PEEK Implants: Any thoughts on this new material?

There is a new material PEEK (polyetheretherketone) that has been used in experimental applications for implant fixtures in place of titanium alloy. The initial studies have demonstrated that it is not as stiff as titanium alloy implants and also has lower bone to implant contact in the short term. Any thoughts on the future for implant fixtures made out of this material?  Which implant manufacturers are developing this?

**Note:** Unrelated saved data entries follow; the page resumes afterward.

(** The state moved forward, and no provider was called. *)
Definition http_le (w w' : World) : Prop := durable_le w w' ∧ w_calls w' = w_calls w.
#[global] Instance http_le_preorder : PreOrder http_le.
Proof. split; unfold http_le; [done|]. intros a b c [A1 A2] [B1 B2]. split; [by etransitivity|congruence]. Qed.
Lemma http_sess {A} (m : P A) : evolves sess_le m → evolves http_le m.
Proof. apply evolves_weaken. intros s s' Hs. split; [by apply sess_durable|by destruct Hs]. Qed.
Lemma http_commit : evolves http_le commit.
Proof. intros w. split; [apply durable_commit|done]. Qed.
(** A session starts from the durable state and ends there. *)
Lemma get_session_le {A} (h : Handler A) w :
  http_le (set_w_db (w_committed w) w) (snd (h (set_w_db (w_committed w) w))) →
  w_db w = w_committed w → http_le w (snd (get_session h w)).
Proof.
  intros Hh Hs. unfold get_session. rewrite settled_eq in * by done. destruct (h w) as [o w1]. cbn in *.
  etransitivity; [exact Hh|]. split; [apply (durable_rollback w1)|done].
Qed.
Lemma get_session_settled {A} (h : Handler A) w :
  w_db (snd (get_session h w)) = w_committed (snd (get_session h w)).
Proof. unfold get_session. by destruct (h _). Qed.
End Handlers.
#[export] Hint Resolve evolves_http_error evolves_unhandled : evolves.
#[export] Hint Resolve http_commit : evolves.
#[export] Hint Extern 5 (evolves uncommitted _) => apply uncommitted_sess : evolves.
#[export] Hint Extern 5 (evolves http_le _) => apply http_sess : evolves.
Ltac http_evolve := repeat first
  [ progress evolve
  | apply evolves_serviced; [apply _|]
  | apply evolves_excepting; [apply _| |intros ?] ].

Section Api.
Context `{Env} (server : Server) (razorpay_key_id : string) (fake : PaymentProvider).
Context (from_environment : string + PaymentProvider).

(** The world a request leaves. *)
Definition respond (e : endpoint) (w : World) : World :=
  match e with
  | PostMission request => snd (get_session (create_mission server request) w)
  | GetMission m => snd (get_session (get_mission_route server m) w)
  | GetEvents m => snd (get_session (get_events m) w)
  | GetAuditVerification m => snd (get_session (verify_audit_chain m) w)
  | GetReplay m => snd (get_session (replay_mission_state server m) w)
  | GetOffers m => snd (get_session (get_offers server m) w)
  | GetAuthorization m => snd (get_session (get_authorization m) w)
  | PostApproval m request => snd (get_session (approve_authorization m request) w)
  | GetChallenge m => snd (get_session (get_approval_challenge m) w)
  | PostPayment m key provider =>
      snd (get_session (request_payment razorpay_key_id fake from_environment m key provider) w)
  | GetPayment m => snd (get_session (get_payment server razorpay_key_id m) w)
  | GetRisk m => snd (get_session (get_mission_risk server m) w)
  | PostRiskAssessment m => snd (get_session (assess_and_record server m) w)
  | PostWebhook name body headers => snd (get_session (receive_webhook fake from_environment name body headers) w)
  end.

(** ** Handlers that read *)
Lemma evolves_load_mission R `{!PreOrder R} m : evolves R (load_mission m).
Proof. unfold load_mission. http_evolve. Qed.
Lemma evolves_load_authorization R `{!PreOrder R} m : evolves R (load_authorization m).
Proof. unfold load_authorization. http_evolve. Qed.
Lemma evolves_mission_out R `{!PreOrder R} m : evolves R (mission_out server m).
Proof. unfold mission_out. http_evolve. Qed.
Lemma evolves_resolved {A} R `{!PreOrder R} s u (o : outcome RegistryError A) : evolves R (resolved s u o).
Proof. unfold resolved. evolve. Qed.
Hint Resolve evolves_load_mission evolves_load_authorization evolves_mission_out evolves_resolved : evolves.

10 thoughts on “PEEK Implants: Any thoughts on this new material?

  1. CRS says:

    What’s the advantage? Color, strength, biocompatability? I saw some research on Zirconia (white implants) but only PEEK for healing abutments.

    • Rachel says:

      The zirconia implants vs PEEK implants were in the paper i posted the link to below. Yes I also know (white) PEEK from temporary abutments but I am sure I’ve started seeing it used for implant-suppported suprastructures and RPDs, for the frameworks instead of titanium or COCr. I think its PEEK… coz they are calling it Juvora polymer and its a different color.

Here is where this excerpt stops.